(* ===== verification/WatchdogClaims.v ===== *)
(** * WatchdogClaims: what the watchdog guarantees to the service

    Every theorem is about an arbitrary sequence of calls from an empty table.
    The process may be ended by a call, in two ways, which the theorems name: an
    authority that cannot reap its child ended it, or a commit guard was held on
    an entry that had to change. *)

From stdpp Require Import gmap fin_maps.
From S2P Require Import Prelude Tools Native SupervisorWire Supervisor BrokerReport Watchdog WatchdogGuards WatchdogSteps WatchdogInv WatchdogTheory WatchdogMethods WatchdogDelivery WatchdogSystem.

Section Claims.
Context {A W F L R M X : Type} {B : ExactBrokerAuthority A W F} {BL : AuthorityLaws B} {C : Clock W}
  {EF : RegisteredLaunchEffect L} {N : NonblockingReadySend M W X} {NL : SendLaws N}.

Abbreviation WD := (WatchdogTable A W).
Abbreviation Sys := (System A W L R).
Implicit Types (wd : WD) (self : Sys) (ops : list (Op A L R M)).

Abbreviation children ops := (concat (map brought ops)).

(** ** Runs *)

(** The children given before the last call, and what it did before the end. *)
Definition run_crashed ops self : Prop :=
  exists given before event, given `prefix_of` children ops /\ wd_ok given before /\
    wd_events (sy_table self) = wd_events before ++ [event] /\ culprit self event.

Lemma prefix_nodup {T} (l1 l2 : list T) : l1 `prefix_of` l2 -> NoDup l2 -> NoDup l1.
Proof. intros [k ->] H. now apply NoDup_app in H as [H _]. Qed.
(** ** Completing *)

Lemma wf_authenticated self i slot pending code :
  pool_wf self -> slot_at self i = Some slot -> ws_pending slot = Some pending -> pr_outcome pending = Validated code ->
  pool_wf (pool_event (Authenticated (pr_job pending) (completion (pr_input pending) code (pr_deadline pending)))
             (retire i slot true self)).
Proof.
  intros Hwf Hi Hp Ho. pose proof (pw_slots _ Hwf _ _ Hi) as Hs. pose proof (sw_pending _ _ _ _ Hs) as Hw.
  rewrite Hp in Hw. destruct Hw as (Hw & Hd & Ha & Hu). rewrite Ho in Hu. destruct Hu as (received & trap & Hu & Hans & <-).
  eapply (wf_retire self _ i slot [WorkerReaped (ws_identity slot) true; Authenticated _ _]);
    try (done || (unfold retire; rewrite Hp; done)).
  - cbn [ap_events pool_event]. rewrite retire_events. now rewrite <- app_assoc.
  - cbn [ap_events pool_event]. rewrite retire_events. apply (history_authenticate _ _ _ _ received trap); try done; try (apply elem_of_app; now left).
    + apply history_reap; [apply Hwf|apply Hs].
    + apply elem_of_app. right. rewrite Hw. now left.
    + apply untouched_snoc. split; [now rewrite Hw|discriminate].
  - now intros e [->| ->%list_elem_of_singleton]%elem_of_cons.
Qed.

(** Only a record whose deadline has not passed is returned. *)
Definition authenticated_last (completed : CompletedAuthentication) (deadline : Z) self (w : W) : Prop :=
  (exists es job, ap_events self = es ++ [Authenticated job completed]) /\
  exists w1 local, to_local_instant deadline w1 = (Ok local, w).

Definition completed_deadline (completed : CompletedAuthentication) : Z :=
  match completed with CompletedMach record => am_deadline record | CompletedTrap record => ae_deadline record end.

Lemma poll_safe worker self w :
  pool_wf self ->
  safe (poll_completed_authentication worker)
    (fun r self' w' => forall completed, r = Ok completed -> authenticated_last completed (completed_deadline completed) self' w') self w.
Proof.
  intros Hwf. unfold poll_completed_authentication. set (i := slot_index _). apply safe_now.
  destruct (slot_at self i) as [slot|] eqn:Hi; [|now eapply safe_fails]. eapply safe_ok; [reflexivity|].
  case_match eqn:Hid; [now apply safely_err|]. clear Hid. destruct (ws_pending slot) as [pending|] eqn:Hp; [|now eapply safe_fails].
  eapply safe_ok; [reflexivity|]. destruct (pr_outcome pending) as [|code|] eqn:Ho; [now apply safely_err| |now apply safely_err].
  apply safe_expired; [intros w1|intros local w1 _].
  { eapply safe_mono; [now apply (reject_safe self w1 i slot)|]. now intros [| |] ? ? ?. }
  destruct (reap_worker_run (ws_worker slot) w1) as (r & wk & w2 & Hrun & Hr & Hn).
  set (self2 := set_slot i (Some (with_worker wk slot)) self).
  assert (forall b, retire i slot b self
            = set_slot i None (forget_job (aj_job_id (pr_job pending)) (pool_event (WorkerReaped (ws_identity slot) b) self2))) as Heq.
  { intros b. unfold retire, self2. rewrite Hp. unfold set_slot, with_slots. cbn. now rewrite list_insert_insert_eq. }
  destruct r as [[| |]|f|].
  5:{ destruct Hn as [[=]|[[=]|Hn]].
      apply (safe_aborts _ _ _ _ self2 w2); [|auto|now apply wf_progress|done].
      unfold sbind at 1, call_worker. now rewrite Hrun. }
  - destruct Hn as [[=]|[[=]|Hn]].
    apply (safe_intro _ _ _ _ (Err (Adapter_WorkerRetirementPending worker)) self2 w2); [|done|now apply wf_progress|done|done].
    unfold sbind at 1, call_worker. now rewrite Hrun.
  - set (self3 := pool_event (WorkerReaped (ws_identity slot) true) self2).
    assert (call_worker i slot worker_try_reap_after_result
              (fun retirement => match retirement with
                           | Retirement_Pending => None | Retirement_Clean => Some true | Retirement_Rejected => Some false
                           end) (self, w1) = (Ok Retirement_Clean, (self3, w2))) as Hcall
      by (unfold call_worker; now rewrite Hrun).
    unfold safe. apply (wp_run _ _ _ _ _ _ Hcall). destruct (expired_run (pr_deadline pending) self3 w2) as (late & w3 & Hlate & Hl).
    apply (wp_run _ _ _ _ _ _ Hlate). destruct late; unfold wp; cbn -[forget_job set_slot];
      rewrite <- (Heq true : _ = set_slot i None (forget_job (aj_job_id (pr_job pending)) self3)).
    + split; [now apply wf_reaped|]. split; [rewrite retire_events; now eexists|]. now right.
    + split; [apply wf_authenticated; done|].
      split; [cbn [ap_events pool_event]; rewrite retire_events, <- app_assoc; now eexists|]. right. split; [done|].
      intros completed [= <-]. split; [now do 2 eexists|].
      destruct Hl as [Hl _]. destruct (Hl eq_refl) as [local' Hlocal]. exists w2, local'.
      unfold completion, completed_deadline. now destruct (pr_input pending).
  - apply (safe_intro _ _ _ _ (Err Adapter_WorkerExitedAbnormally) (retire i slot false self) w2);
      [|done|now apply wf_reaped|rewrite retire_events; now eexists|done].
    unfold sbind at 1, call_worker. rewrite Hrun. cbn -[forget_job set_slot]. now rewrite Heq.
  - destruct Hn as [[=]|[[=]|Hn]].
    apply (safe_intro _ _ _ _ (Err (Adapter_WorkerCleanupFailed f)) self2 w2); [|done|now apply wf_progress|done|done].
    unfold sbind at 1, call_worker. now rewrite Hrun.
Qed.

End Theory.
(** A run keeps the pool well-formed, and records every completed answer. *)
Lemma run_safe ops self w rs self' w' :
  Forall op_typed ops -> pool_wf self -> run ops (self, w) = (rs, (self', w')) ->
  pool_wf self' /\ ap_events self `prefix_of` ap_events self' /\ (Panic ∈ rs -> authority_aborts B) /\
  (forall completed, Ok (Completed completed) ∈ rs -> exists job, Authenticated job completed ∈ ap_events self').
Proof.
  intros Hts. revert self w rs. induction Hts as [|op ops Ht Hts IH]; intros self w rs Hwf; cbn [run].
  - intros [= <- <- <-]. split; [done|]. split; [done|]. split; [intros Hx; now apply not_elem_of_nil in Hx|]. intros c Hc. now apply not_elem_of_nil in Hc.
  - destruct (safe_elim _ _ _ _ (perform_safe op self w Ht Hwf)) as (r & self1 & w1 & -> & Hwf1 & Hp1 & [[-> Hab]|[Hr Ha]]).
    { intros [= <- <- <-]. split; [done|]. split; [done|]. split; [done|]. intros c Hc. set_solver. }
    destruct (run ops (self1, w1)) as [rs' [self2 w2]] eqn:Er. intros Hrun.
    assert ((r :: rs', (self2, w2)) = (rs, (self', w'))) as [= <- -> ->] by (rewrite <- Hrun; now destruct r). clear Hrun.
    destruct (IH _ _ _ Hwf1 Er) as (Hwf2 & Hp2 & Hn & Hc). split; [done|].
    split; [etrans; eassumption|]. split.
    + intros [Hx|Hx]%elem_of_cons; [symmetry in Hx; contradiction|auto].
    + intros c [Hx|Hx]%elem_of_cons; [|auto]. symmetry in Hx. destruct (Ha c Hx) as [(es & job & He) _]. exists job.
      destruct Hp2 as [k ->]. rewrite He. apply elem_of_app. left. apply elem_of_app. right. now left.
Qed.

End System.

---

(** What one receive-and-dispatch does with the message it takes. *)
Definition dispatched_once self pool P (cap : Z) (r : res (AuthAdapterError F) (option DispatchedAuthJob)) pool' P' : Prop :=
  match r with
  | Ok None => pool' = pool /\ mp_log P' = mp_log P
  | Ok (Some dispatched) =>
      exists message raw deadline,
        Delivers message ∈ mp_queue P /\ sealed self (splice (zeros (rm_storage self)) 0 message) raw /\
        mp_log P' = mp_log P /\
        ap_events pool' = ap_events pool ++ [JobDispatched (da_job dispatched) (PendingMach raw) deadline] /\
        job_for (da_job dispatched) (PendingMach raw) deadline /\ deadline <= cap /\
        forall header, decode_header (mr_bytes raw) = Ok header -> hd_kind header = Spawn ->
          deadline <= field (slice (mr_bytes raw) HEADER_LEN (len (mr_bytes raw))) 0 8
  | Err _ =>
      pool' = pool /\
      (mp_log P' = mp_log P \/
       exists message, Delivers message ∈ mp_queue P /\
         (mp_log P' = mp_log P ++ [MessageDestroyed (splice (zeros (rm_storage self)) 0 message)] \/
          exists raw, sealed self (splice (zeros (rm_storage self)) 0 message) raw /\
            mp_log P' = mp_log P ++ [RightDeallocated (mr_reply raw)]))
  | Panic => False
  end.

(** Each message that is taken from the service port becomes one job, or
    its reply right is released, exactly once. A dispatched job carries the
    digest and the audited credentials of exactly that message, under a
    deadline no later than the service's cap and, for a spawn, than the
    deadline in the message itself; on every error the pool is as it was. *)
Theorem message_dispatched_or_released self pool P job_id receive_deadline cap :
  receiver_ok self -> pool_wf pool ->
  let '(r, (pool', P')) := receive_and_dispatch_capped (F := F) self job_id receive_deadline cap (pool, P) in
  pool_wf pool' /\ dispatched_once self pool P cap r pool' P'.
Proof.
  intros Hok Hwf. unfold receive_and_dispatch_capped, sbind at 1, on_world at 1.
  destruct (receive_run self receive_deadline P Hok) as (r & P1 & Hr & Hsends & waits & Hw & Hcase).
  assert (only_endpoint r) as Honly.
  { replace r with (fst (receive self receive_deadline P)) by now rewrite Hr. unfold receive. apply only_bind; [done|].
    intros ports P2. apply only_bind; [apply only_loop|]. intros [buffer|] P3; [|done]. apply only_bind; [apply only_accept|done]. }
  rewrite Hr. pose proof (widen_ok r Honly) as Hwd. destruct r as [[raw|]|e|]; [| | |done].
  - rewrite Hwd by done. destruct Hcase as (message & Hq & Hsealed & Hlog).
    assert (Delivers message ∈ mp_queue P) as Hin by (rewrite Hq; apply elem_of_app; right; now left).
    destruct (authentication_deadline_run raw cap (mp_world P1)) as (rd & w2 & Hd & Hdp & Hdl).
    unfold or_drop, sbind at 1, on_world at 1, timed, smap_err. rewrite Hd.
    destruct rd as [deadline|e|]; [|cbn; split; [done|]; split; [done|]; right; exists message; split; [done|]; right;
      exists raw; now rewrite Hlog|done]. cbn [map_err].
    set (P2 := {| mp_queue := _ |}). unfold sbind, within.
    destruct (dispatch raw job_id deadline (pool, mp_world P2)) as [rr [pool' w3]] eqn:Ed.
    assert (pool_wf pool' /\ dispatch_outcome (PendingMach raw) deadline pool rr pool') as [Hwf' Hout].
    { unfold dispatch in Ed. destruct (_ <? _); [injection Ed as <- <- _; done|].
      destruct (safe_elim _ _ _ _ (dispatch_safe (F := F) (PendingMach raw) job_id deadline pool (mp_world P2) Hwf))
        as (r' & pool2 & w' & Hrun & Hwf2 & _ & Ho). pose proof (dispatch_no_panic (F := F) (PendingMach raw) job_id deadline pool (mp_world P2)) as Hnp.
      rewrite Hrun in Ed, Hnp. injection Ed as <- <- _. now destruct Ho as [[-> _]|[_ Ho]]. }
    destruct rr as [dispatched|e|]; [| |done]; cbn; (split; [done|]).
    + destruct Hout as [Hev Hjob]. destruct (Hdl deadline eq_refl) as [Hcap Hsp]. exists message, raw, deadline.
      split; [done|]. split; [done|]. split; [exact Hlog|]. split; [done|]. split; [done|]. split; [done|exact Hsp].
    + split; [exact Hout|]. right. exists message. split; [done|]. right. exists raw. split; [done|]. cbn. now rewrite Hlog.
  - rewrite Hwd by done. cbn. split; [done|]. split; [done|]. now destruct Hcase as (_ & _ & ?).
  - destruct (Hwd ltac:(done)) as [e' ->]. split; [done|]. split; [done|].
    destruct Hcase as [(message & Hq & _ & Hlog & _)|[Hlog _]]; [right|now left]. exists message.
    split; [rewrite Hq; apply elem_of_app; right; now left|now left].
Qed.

...

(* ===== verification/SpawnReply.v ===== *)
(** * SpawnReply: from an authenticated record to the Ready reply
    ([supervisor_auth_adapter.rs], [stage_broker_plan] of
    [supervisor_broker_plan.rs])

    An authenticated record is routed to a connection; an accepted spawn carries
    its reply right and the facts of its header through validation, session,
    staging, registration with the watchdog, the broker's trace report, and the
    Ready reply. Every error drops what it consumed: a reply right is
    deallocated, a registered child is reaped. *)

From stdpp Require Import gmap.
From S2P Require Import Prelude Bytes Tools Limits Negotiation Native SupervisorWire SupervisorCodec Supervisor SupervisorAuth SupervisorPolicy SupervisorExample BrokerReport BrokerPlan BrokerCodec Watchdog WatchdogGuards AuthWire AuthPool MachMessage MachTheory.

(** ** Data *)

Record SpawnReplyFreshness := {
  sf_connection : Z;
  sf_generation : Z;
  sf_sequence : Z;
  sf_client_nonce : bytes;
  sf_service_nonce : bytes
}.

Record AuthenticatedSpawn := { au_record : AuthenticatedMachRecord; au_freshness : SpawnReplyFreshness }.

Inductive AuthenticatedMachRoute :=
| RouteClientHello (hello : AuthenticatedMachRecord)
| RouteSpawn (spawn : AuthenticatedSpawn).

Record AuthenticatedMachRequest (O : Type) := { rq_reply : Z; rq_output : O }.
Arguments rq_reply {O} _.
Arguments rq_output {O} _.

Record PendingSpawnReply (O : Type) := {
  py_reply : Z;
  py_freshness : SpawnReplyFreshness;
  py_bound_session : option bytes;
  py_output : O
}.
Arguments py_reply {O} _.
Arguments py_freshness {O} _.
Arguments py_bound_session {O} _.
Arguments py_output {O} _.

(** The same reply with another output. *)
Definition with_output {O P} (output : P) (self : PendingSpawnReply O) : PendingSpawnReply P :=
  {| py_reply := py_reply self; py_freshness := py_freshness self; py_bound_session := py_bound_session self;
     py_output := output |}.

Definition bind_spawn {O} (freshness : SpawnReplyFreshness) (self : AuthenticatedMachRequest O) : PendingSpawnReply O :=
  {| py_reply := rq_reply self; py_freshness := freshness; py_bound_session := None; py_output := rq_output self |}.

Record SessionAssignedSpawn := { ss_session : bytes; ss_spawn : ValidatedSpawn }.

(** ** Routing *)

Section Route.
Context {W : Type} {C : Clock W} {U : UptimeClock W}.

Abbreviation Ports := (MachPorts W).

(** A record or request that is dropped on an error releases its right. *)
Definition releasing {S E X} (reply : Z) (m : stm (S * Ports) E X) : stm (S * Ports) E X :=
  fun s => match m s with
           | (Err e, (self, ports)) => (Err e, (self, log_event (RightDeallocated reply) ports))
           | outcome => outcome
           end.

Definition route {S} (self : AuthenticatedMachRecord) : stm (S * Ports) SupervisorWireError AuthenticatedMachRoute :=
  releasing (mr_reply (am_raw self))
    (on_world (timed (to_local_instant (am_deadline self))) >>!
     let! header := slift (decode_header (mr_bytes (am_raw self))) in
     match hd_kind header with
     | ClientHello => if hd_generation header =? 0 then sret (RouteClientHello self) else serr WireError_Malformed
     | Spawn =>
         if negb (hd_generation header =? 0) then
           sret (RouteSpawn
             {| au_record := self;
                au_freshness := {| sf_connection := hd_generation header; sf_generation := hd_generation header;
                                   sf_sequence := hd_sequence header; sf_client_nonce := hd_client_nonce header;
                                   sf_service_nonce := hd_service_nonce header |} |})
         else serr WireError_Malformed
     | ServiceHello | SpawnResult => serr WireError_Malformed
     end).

Activity: Repeat the entries above verbatim, but only from the line that has "(* ===== verification/WatchdogClaims.v" down to the line that has "Section Claims.", inclusive.

Response box:
(* ===== verification/WatchdogClaims.v ===== *)
(** * WatchdogClaims: what the watchdog guarantees to the service

    Every theorem is about an arbitrary sequence of calls from an empty table.
    The process may be ended by a call, in two ways, which the theorems name: an
    authority that cannot reap its child ended it, or a commit guard was held on
    an entry that had to change. *)

From stdpp Require Import gmap fin_maps.
From S2P Require Import Prelude Tools Native SupervisorWire Supervisor BrokerReport Watchdog WatchdogGuards WatchdogSteps WatchdogInv WatchdogTheory WatchdogMethods WatchdogDelivery WatchdogSystem.

Section Claims.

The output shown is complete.